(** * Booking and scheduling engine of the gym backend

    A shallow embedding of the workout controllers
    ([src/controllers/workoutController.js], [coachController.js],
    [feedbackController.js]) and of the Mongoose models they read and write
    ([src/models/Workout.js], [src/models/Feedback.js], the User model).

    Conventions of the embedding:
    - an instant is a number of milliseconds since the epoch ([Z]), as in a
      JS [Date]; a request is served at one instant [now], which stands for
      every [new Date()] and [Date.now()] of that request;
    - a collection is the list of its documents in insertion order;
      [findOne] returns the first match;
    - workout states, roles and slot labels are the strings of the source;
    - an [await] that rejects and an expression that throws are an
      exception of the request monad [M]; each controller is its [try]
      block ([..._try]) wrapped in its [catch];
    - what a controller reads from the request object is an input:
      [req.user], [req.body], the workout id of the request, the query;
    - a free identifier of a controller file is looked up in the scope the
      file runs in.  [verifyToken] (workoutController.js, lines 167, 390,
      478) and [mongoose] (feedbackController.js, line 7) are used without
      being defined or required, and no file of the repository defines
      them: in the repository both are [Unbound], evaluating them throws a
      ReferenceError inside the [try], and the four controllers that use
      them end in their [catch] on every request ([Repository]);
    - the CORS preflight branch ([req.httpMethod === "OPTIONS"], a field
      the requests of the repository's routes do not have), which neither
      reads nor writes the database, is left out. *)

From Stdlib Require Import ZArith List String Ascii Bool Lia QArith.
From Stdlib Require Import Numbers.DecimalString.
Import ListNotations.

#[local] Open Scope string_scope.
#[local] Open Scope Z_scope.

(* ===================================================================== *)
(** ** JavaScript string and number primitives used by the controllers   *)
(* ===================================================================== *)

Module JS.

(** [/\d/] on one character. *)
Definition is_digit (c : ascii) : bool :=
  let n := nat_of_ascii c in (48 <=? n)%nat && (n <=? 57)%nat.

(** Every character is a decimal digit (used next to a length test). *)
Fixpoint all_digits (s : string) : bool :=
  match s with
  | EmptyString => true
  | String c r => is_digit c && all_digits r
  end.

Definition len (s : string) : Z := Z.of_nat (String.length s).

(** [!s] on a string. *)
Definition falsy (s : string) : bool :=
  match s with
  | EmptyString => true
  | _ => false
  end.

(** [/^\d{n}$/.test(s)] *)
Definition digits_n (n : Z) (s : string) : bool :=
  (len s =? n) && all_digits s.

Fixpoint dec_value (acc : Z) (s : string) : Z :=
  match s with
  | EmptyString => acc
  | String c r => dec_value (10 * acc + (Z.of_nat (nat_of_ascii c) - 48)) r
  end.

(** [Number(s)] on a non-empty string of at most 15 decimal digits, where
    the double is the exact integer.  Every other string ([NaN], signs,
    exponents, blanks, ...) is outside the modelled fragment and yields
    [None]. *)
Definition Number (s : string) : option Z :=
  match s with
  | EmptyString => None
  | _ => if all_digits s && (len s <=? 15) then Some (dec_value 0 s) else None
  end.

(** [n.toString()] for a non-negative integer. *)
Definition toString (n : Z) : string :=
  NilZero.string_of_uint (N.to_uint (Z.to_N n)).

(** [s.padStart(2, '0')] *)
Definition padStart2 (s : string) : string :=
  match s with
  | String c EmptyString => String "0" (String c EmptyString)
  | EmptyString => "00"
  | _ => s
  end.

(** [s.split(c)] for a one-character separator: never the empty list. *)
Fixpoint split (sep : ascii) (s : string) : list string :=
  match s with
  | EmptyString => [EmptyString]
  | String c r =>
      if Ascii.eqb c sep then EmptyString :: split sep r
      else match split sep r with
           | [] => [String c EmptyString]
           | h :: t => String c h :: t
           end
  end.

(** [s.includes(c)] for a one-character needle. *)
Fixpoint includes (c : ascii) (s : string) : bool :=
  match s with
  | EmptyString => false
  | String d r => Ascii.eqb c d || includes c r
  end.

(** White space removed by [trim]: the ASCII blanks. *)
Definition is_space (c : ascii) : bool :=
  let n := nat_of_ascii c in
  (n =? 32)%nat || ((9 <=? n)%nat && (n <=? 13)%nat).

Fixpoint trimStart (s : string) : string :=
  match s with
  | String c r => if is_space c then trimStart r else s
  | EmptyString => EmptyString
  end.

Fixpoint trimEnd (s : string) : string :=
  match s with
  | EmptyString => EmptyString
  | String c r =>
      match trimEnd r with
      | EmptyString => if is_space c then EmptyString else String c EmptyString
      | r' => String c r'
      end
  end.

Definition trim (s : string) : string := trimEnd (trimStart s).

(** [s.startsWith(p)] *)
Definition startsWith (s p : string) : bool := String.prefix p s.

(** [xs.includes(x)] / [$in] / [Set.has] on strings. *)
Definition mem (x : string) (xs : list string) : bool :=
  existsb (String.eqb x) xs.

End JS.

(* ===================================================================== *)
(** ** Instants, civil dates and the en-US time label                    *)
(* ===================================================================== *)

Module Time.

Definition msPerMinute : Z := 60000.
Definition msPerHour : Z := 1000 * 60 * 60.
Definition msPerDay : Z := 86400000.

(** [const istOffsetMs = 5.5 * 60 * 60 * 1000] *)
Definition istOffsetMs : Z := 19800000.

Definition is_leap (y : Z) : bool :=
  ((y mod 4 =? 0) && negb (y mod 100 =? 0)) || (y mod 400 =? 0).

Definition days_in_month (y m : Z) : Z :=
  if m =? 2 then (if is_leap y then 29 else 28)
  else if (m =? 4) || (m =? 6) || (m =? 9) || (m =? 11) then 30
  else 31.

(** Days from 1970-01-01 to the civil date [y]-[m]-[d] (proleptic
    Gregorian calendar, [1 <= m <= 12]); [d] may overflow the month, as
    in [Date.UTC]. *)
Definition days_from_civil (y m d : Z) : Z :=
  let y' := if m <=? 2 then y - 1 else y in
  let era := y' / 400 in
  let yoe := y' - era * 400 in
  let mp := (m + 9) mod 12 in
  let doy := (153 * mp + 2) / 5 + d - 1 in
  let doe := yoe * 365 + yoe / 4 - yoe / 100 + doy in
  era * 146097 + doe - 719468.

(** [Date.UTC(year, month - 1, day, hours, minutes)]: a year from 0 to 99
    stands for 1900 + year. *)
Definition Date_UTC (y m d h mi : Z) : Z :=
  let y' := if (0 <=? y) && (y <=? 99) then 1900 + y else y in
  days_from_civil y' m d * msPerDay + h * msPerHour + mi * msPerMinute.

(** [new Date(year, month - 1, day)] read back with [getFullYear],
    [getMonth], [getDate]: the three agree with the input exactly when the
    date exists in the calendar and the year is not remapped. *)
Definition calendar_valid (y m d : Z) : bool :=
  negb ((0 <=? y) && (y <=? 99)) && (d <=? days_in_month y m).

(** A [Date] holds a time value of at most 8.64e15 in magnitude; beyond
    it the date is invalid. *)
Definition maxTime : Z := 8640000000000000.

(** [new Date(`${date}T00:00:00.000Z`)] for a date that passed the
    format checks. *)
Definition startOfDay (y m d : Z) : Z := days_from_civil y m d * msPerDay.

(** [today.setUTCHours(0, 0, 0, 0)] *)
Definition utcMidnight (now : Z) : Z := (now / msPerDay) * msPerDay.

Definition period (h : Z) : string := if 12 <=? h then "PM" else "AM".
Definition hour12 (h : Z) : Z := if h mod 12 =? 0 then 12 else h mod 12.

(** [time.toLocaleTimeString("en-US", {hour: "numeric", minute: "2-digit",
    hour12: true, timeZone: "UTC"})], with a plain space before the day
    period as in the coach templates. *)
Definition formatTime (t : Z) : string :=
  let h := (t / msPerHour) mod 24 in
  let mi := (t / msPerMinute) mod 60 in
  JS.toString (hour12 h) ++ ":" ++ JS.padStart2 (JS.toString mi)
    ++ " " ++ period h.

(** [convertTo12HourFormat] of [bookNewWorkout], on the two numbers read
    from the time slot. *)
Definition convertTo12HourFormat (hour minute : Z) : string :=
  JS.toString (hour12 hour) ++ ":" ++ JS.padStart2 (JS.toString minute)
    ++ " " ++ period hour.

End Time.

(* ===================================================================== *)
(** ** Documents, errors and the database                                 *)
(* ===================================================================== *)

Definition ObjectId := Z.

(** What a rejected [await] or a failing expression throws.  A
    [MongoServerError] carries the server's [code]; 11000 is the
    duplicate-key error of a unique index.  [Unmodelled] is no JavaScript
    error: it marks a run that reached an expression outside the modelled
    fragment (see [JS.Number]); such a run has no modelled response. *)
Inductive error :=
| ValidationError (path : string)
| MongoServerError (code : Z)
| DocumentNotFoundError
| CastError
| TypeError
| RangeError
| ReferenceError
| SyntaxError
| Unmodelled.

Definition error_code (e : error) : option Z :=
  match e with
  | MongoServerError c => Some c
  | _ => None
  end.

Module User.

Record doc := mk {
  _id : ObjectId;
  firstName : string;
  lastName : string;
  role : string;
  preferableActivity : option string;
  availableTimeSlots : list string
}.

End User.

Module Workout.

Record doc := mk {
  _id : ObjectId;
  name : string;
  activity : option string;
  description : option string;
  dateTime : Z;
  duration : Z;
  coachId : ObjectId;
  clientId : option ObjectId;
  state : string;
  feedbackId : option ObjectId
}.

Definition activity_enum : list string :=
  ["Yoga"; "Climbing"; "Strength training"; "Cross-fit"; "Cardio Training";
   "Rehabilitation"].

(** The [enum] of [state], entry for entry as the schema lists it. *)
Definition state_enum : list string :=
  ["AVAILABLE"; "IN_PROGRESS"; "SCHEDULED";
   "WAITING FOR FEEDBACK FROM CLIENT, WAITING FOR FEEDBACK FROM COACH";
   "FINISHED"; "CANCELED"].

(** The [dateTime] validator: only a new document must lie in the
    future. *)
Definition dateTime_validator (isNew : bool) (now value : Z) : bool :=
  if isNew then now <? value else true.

◆ Activity ◆
Return exactly, please, the lines of the material from the first one down to and including the line where "every [new Date()]" appears.

◆ Response below ◆
(** * Booking and scheduling engine of the gym backend

    A shallow embedding of the workout controllers
    ([src/controllers/workoutController.js], [coachController.js],
    [feedbackController.js]) and of the Mongoose models they read and write
    ([src/models/Workout.js], [src/models/Feedback.js], the User model).

    Conventions of the embedding:
    - an instant is a number of milliseconds since the epoch ([Z]), as in a
      JS [Date]; a request is served at one instant [now], which stands for
      every [new Date()] and [Date.now()] of that request;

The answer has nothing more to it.